**Your instructions**: Instruction for the entries that follow: retype exactly the lines from the line with "apply where_ext. intros x" to the line with "process_attendance_reminders sender db", both included, and omit all others.

Available records below:

(** ** A second run *)
Section Settled.
Context `{zone : PragueZone}.

(** Once [m1] succeeded, [m2] finds everything sent. *)
Definition settled (m1 m2 : run unit) : Prop :=
  ∀ s s', m1 s = (s', Ok tt) →
    (∀ k, k ∈ rs_sent s → k ∈ rs_sent s') ∧
    ∀ s2, (∀ k, k ∈ rs_sent s' → k ∈ rs_sent s2) → m2 s2 = (s2, Ok tt).

Lemma settled_ret : settled (run_ret tt) (run_ret tt).
Proof. intros s s' [= <-]. by split. Qed.

Lemma settled_bind m1 m2 (k1 k2 : unit → run unit) :
  settled m1 m2 → settled (k1 tt) (k2 tt) → settled (run_bind m1 k1) (run_bind m2 k2).
Proof.
  intros Hm Hk s s' H. unfold run_bind in *. destruct (m1 s) as [s1 [[]|err]] eqn:E1; [|done].
  destruct (Hm _ _ E1) as [H1 H2], (Hk _ _ H) as [H3 H4]. split; [auto|].
  intros s2 Hs2. rewrite H2 by auto. by apply H4.
Qed.

Lemma settled_lift {A} (r : result A) (k1 k2 : A → run unit) :
  (∀ a, settled (k1 a) (k2 a)) → settled (run_bind (run_lift r) k1) (run_bind (run_lift r) k2).
Proof. intros H. destruct r as [a|err]; [exact (H a)|done]. Qed.

Lemma settled_each {A} (f1 f2 : A → run unit) l :
  (∀ x, settled (f1 x) (f2 x)) → settled (run_each f1 l) (run_each f2 l).
Proof. intros H. induction l as [|x l IH]; [apply settled_ret|]. by apply settled_bind. Qed.

Lemma settled_attempt sender sender2 e u day type subject n :
  settled (attempt sender e u day type subject n) (attempt sender2 e u day type subject n).
Proof.
  intros s s' H. unfold attempt in *. set (key := (em_id e, day, type, n)) in *.
  assert (Hk : key ∈ rs_sent s' ∧ ∀ k, k ∈ rs_sent s → k ∈ rs_sent s').
  { destruct (mem key (rs_sent s)) eqn:Hm.
    - injection H as <-. split; [by apply mem_true|done].
    - destruct (sender _ _ _); [|done]. injection H as <-. simpl. split; [left|].
      intros k Hk. by right. }
  split; [apply Hk|]. intros s2 Hs2. by rewrite (proj2 (mem_true key (rs_sent s2))) by exact (Hs2 _ (proj1 Hk)).
Qed.

Lemma settled_remind sender sender2 day_plans count now today eu :
  settled (remind sender day_plans count now today eu) (remind sender2 day_plans count now today eu).
Proof.
  destruct eu as [e u]. unfold remind. cbn zeta.
  repeat first [apply settled_bind | apply settled_ret
    | apply settled_lift; intros t | apply settled_each; intros x; apply settled_attempt
    | match goal with |- settled (match ?p with _ => _ end) _ => destruct p end].
Qed.
End Settled.

(** ** Property *)

Section Property.
Context `{zone : PragueZone} `{!PragueZoneLaws zone}.

Lemma recent_event_count db ids today e d :
  inv db → e ∈ ids → d = today ∨ d = today - 1 →
  event_count (recent_events db ids today) e d = event_count (events db) e d.
Proof.
  intros Hi He Hd. unfold event_count, recent_events. do 2 f_equal. rewrite where_where.
  apply where_ext. intros x Hx. destruct ((ev_employment_id x =? e) && (ev_day x =? d)) eqn:E;
    [|apply andb_false_r]. rewrite andb_true_r. bool_hyps.
  rewrite <- andb_assoc. apply andb_true_iff. split; [apply mem_true; congruence|].
  assert (combine_prague (today - 1) 0 0 = at_wall (midnight (today - 1))) as ->
    by (unfold combine_prague; f_equal; lia).
  assert (at_wall (wall (combine_prague today 0 0) + us_per_day) = at_wall (midnight (today + 1))) as ->
    by (unfold combine_prague; simpl; f_equal; unfold midnight; lia).
  apply sql_day_range; [by apply (inv_stored _ Hi)|]. unfold ev_day in *. lia.
Qed.

(** What a run loads before its loop. *)
Definition loaded_ids (db : DB) (today : date) : list Z := em_id <$> (eligible_employments db today).*1.
Definition loaded_plans (db : DB) (today : date) : list ShiftPlan :=
  where_ (λ p, mem (sp_date p) [today; today - 1] && mem (sp_employment_id p) (loaded_ids db today))
    (plans db).
Definition loaded_sent (db : DB) (today : date) : list reminder_key :=
  already_sent_keys db today ++ already_sent_keys db (today - 1).

Definition loop (sender : nat → string → string → result unit) (db : DB) (now : py_datetime)
    : run_state * result unit :=
  let today := date_of (prague_now now) in
  run_each (remind sender (loaded_plans db today)
      (event_count (recent_events db (loaded_ids db today) today)) (wall (prague_now now)) today)
    (eligible_employments db today) (mk_run_state db (loaded_sent db today) 0).

(** The early return is the loop over no employment. *)
Lemma process_loop sender db now :
  process_attendance_reminders sender db now =
  match loop sender db now with
  | (s, Ok _) => (rs_db s, Ok (Z.of_nat (rs_count s)))
  | (s, Err err) => (rs_db s, Err err)
  end.
Proof.
  unfold process_attendance_reminders, loop. cbn zeta.
  unfold loaded_plans, loaded_ids, loaded_sent.
  by destruct (eligible_employments db (date_of (prague_now now))).
Qed.

Lemma loaded_sent_elem db current k :
  k ∈ loaded_sent db (date_of current) ↔
  recent current k.1.1.2 ∧ k ∈ reminder_key_of <$> reminders db.
Proof.
  unfold loaded_sent, already_sent_keys. rewrite elem_of_app, !list_elem_of_fmap.
  setoid_rewrite elem_of_where. setoid_rewrite Z.eqb_eq. unfold recent. split.
  - intros [(x & -> & Hx & <-)|(x & -> & Hx & <-)]; (split; [by auto|by exists x]).
  - intros [Hr (x & -> & Hx)]. simpl in Hr. destruct Hr; [left|right]; by exists x.
Qed.

Lemma loaded_ids_elem db today e u :
  (e, u) ∈ eligible_employments db today → em_id e ∈ loaded_ids db today.
Proof.
  intros He. unfold loaded_ids. apply list_elem_of_fmap_2. change e with (e, u).1.
  by apply list_elem_of_fmap_2.
Qed.

Lemma loop_ok sender db now s r :
  inv db → uq_attendance_reminder_event db → loop sender db now = (s, r) →
  run_ok db (prague_now now) s ∧
  (r = Ok tt → ∀ e u k, (e, u) ∈ eligible_employments db (date_of (prague_now now)) →
     reminder_due db (prague_now now) e k → k ∈ rs_sent s).
Proof.
  intros Hi Hu Hloop. unfold loop in Hloop. cbn zeta in Hloop.
  set (current := prague_now now) in *. set (today := date_of current) in *.
  pose proof (sends_each db current (remind sender (loaded_plans db today)
    (event_count (recent_events db (loaded_ids db today) today)) (wall current) today)
    (eligible_employments db today) (λ eu, reminder_due db current eu.1)) as Hrun.
  destruct Hrun with (s := mk_run_state db (loaded_sent db today) 0) as (Hok & _ & Hdone).
  - intros [e u] Heu. cbn [fst]. pose proof (loaded_ids_elem db today e u Heu) as Hid.
    apply sends_remind; [done|done| |].
    + unfold plan_of_day, get_shift_plan_day, loaded_plans. f_equal. rewrite where_where.
      apply where_ext. intros p _. cbv beta. fold today.
      destruct (plan_at (em_id e) today p) eqn:E; rewrite ?andb_false_r, ?andb_true_r; [|done].
      unfold plan_at in E. apply andb_true_iff in E as [E1 E2].
      apply Z.eqb_eq in E1, E2. rewrite E1, E2.
      apply andb_true_iff. split; apply mem_true; [left|done].
    + intros d Hd. by apply recent_event_count.
  - constructor; [|exact (loaded_sent_elem db current)|done].
    exists []. split_and!; [|done|constructor]. unfold with_reminders. simpl.
    rewrite app_nil_r, Z.add_0_r. by destruct db.
  - rewrite Hloop in Hok, Hdone. split; [done|]. intros -> e u k He Hk.
    apply Hdone; [done|]. by exists (e, u).
Qed.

End of Available records.

**Result of the task**:
  apply where_ext. intros x Hx. destruct ((ev_employment_id x =? e) && (ev_day x =? d)) eqn:E;
    [|apply andb_false_r]. rewrite andb_true_r. bool_hyps.
  rewrite <- andb_assoc. apply andb_true_iff. split; [apply mem_true; congruence|].
  assert (combine_prague (today - 1) 0 0 = at_wall (midnight (today - 1))) as ->
    by (unfold combine_prague; f_equal; lia).
  assert (at_wall (wall (combine_prague today 0 0) + us_per_day) = at_wall (midnight (today + 1))) as ->
    by (unfold combine_prague; simpl; f_equal; unfold midnight; lia).
  apply sql_day_range; [by apply (inv_stored _ Hi)|]. unfold ev_day in *. lia.
Qed.

(** What a run loads before its loop. *)
Definition loaded_ids (db : DB) (today : date) : list Z := em_id <$> (eligible_employments db today).*1.
Definition loaded_plans (db : DB) (today : date) : list ShiftPlan :=
  where_ (λ p, mem (sp_date p) [today; today - 1] && mem (sp_employment_id p) (loaded_ids db today))
    (plans db).
Definition loaded_sent (db : DB) (today : date) : list reminder_key :=
  already_sent_keys db today ++ already_sent_keys db (today - 1).

Definition loop (sender : nat → string → string → result unit) (db : DB) (now : py_datetime)
    : run_state * result unit :=
  let today := date_of (prague_now now) in
  run_each (remind sender (loaded_plans db today)
      (event_count (recent_events db (loaded_ids db today) today)) (wall (prague_now now)) today)
    (eligible_employments db today) (mk_run_state db (loaded_sent db today) 0).

(** The early return is the loop over no employment. *)
Lemma process_loop sender db now :
  process_attendance_reminders sender db now =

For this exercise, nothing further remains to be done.